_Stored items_
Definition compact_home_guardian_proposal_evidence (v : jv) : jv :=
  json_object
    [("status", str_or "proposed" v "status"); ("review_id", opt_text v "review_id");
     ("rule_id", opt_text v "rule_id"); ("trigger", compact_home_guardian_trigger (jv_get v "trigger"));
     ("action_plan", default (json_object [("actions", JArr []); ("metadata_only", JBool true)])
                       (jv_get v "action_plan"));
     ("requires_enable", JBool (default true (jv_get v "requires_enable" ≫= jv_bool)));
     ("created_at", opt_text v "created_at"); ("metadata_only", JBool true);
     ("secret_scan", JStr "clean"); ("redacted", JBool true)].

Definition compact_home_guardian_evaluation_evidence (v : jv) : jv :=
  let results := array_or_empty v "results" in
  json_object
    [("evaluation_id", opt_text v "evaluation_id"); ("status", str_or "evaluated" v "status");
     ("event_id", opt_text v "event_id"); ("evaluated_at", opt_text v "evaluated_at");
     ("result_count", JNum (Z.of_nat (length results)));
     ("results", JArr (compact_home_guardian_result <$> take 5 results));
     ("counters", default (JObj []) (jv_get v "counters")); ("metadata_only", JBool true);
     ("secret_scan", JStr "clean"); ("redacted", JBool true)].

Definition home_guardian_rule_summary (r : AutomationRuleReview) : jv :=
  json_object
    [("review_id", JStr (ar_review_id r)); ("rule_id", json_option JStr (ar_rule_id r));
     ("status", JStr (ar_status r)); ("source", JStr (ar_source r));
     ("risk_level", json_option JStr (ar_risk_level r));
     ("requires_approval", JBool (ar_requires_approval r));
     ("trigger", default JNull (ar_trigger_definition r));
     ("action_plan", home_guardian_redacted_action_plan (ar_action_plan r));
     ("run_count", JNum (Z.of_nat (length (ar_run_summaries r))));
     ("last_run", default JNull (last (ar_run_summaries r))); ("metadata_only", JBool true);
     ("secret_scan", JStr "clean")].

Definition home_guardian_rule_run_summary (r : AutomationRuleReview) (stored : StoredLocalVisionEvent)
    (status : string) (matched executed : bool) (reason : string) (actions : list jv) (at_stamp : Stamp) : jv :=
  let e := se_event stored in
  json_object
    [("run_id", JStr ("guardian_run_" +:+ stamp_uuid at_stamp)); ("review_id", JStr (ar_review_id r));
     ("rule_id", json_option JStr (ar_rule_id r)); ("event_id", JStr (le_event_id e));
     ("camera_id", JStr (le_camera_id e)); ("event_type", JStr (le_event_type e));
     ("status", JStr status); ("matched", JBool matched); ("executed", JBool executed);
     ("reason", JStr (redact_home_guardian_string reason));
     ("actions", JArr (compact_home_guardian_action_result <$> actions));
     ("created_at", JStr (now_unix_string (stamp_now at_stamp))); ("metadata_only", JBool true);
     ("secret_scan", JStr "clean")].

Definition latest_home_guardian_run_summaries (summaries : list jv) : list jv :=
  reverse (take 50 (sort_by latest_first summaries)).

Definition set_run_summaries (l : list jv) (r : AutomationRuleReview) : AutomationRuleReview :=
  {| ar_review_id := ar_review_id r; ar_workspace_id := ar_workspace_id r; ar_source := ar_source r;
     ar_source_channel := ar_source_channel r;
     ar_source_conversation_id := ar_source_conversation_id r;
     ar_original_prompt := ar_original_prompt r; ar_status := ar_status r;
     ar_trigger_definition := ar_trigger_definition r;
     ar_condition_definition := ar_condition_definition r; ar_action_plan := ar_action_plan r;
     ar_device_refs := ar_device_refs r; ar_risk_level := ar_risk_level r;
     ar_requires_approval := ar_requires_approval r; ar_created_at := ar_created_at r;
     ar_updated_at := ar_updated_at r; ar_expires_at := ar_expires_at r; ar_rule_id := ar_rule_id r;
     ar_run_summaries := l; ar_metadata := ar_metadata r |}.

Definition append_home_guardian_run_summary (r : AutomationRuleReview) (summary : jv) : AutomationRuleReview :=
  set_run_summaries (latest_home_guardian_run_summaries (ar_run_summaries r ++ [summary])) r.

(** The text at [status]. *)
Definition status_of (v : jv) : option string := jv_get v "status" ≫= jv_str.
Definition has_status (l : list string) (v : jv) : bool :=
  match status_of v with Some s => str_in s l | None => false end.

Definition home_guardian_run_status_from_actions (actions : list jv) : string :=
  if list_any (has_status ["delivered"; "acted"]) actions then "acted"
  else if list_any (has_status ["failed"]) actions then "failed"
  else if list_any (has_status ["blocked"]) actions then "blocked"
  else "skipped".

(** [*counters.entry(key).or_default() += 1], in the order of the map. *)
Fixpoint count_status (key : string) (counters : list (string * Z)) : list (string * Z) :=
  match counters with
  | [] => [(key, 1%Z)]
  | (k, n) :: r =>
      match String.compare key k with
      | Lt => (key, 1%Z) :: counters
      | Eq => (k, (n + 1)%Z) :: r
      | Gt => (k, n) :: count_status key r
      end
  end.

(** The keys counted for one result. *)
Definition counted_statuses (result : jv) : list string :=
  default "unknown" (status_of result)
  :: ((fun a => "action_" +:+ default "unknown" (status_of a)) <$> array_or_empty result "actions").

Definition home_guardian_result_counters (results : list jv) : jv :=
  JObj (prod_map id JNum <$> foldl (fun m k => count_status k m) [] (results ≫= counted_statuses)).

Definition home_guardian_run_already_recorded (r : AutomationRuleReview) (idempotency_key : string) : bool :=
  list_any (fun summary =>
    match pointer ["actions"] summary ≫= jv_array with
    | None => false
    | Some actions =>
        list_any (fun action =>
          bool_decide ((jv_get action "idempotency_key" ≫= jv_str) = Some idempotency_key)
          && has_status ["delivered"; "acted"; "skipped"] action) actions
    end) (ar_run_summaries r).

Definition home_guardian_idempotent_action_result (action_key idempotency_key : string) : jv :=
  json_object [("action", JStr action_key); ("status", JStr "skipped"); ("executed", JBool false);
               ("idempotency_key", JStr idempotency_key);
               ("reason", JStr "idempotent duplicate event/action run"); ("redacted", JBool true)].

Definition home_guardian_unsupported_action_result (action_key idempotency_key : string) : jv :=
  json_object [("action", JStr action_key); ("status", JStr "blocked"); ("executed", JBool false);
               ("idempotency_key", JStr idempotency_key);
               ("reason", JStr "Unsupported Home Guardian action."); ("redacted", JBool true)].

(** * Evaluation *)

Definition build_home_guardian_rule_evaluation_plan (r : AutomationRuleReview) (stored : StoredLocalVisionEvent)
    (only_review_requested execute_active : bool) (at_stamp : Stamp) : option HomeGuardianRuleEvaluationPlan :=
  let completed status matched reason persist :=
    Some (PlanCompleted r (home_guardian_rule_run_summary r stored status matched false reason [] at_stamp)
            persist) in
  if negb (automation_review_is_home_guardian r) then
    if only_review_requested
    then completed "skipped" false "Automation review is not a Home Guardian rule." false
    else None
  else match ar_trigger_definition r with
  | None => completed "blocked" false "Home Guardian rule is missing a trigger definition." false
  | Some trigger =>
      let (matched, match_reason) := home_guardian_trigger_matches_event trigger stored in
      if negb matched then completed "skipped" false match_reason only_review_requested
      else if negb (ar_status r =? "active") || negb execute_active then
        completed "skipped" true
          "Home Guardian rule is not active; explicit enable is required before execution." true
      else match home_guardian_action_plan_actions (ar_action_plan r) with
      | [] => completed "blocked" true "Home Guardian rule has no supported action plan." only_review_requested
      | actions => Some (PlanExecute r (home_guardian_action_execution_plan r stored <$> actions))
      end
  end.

_EXERCISE PROMPT_
In the entries above, one line contains "take 5 results));" and another contains "Definition home_guardian_rule_run_summary (r". Reproduce exactly those two lines and the lines between them, nothing else.

_REPLY TO THE EXERCISE_
     ("results", JArr (compact_home_guardian_result <$> take 5 results));
     ("counters", default (JObj []) (jv_get v "counters")); ("metadata_only", JBool true);
     ("secret_scan", JStr "clean"); ("redacted", JBool true)].

Definition home_guardian_rule_summary (r : AutomationRuleReview) : jv :=
  json_object
    [("review_id", JStr (ar_review_id r)); ("rule_id", json_option JStr (ar_rule_id r));
     ("status", JStr (ar_status r)); ("source", JStr (ar_source r));
     ("risk_level", json_option JStr (ar_risk_level r));
     ("requires_approval", JBool (ar_requires_approval r));
     ("trigger", default JNull (ar_trigger_definition r));
     ("action_plan", home_guardian_redacted_action_plan (ar_action_plan r));
     ("run_count", JNum (Z.of_nat (length (ar_run_summaries r))));
     ("last_run", default JNull (last (ar_run_summaries r))); ("metadata_only", JBool true);
     ("secret_scan", JStr "clean")].

Definition home_guardian_rule_run_summary (r : AutomationRuleReview) (stored : StoredLocalVisionEvent)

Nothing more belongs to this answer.